YOUMIG - What is youth migration and what are its effects?
30-01-2018
Authors: Ádám Németh, Elisabeth Gruber
In order to create a ‘common language’ within the project, a Conceptual Framework was created to define the relevant terms, clarify its core concepts and evaluated challenges and potentials from a scientific point of view. The process of defining this common framework for the project started from the kick-off. A profound literature review and discussions and feedback from the partners have led to the now final framework, published as a working paper – the first paper of four in the series “YOUMIG Working Papers”.
Understanding the migration of youth in the Danube Region
Youth migration is not different from migration in other age groups in general, but some motivations are more pronounced for younger people than for others: besides education and labour-driven reasons, a the thirst for adventure plays a role in migration at the age between 15 and 34. With a revised version of the ‘push and pull model’ and a life course-specific perspective, the authors tried to explain all factors on the micro-, meso- and macro-level in order to understand why young people migrate. The conceptual framework offers a typology of youth migration which is relevant for the classification of migration in the case studies of the YOUMIG project.
Youth migration and its effects
The authors underlined that while in recent decades there has been a growing public and political interest in understanding what motivates people to migrate and what the social, economic and political outcomes could be, optimistic expectations, justified and exaggerated concerns are also often coupled with the topic (growing cultural diversity and increasing demand for welfare state services in host countries, fear of the loss of educated people or even depopulation in countries of origin and so forth). This is especially true for Central Europe where the fall of the Iron Curtain and the recent EU enlargement have created a new situation: within a short period of time, high-wage labour markets opened up to the labour force of post-socialist transition countries.
Focusing on the triple-win
Although youth migration is often viewed as negative, especially from the countries of origin, the paper tries to bring forward the idea that with appropriate policies, youth migration can be transformed from a challenge into an opportunity. The paper presents examples of relevant policy measures pointing in that direction, including, for instance, remittances and diaspora policies, programmes for return migration or mobility partnerships for labour recruitment. Focusing on policies that can initiate transnational lifestyles or even return can turn a win-loss situation into a triple-win, benefitting the migrants, the countries of origin and the countries of destination.

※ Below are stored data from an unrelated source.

(** The code of the answers, and whose errors are told. *)
Lemma notes_code `{!BoostLaws HB} expected none l :
  let text := add_errors_to_response "" (snd (notes expected l)) in
  outcome_code expected none (fst (notes expected l)) text
    = (if negb (existsb (accepts expected) l) then none
       else if forallb (accepts expected) l then expected else RESPONSE_CODE_OK)
  /\ (text = "" <-> forallb (accepts expected) l = true).
Proof.
  cbn zeta. assert (Hok : Nat.eqb (base.size (fst (notes expected l))) 0 = negb (existsb (accepts expected) l)).
  { apply eq_true_iff_eq. rewrite Nat.eqb_eq, map_size_empty_iff, map_empty_known, negb_true_iff, <- not_true_iff_false,
      existsb_exists.
    unfold notes. setoid_rewrite (fun u => proj1 (notes_known expected l (∅, ∅) u)). cbn [fst]. setoid_rewrite lookup_empty.
    split; [intros H (a & Ha & Hx); apply (H (fst a)); left; by exists a
           |intros H u [(a & Ha & Hx & _)|[? [=]]]; apply H; by exists a]. }
  assert (Hnok : add_errors_to_response "" (snd (notes expected l)) = "" <-> forallb (accepts expected) l = true).
  { unfold add_errors_to_response. destruct (String.eqb_spec (errors_text (snd (notes expected l))) "") as [E|E].
    - apply errors_text_empty in E. split; [intros _|done]. apply forallb_forall. intros a Ha.
      apply not_false_iff_true. intros Hx. apply (proj1 (map_empty_known _) E (fst a)).
      apply (notes_known expected l (∅, ∅)). left. by exists a.
    - split; [done|]. intros H. destruct E. apply errors_text_empty, map_empty_known. intros u Hu.
      apply (notes_known expected l (∅, ∅)) in Hu as [(a & Ha & Hx & _)|Hu];
        [|cbn in Hu; rewrite lookup_empty in Hu; by destruct Hu].
      rewrite forallb_forall in H. by rewrite (H a Ha) in Hx. }
  split; [|done]. unfold outcome_code. rewrite Hok. destruct (existsb _ _); [|done]. cbn [negb].
  destruct (forallb _ l), (String.eqb_spec (add_errors_to_response "" (snd (notes expected l))) "") as [E|E]; try done.
  - by destruct E; apply Hnok.
  - by apply Hnok in E.
Qed.

(** C26. A request for several agents is always answered: with the code of success
    when all of them accepted it and without a body, with the code of failure
    when none did, and otherwise with 200; the body then holds the errors of
    the agents that did not accept it and of no other. *)
Theorem every_agent_counts `{!BoostLaws HB} method service sub_service x_auth_token expected none requests g
    (Hu : Forall (fun r => new_IoTUrl (fst r) <> Undefined) requests) :
  exists g' l, answers_of method service sub_service x_auth_token requests g = Some (g', Ret l)
    /\ map fst l = map fst requests
    /\ exists nok,
         (forall u, is_Some (nok !! u) <-> exists a, In a l /\ accepts expected a = false /\ fst a = u)
      /\ (add_errors_to_response "" nok = "" <-> forallb (accepts expected) l = true)
      /\ operate std_what _timeout method service sub_service x_auth_token expected none requests "" g
         = Some (g', Ret ((if negb (existsb (accepts expected) l) then none
                           else if forallb (accepts expected) l then expected else RESPONSE_CODE_OK),
                          add_errors_to_response "" nok)).
Proof.
  destruct (answers_total method service sub_service x_auth_token requests g Hu) as (g' & l & E & Hl).
  exists g', l. split; [done|]. split; [done|]. exists (snd (notes expected l)).
  destruct (notes_code expected none l) as [Hc Ht]. cbn zeta in Hc. split; [|split; [done|]].
  - intros u. destruct (notes_known expected l (∅, ∅) u) as [_ Hn]. cbn [snd] in Hn. unfold notes. rewrite Hn, lookup_empty.
    split; [by intros [H|[? [=]]]|by left].
  - unfold operate. rewrite (fmbind_ret _ _ g g' (notes expected l)).
    + unfold fret. by rewrite Hc.
    + rewrite operate_each_notes. by rewrite (fmbind_ret _ _ _ _ _ E).
Qed.
End Agents.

Proposing a further understanding of migration in the region
The working paper is a result of a one year-long research activity within the respective work package, coordinated by the University of Vienna and its thematic experts: Heinz Fassmann, Elisabeth Gruber, and Ádám Németh. As the title suggests, its scope was to build up a solid theoretical background for the whole YOUMIG project to serve as a compass for all subsequent project activities. The paper was therefore developed with the feedback and support of all partners. It not only aimed to bring together up-to date literature on migration, but also to help all stakeholders in the project to get a broad understanding of ‘youth migration’ and its impacts on the migrants themselves and the locations of arrival and origin.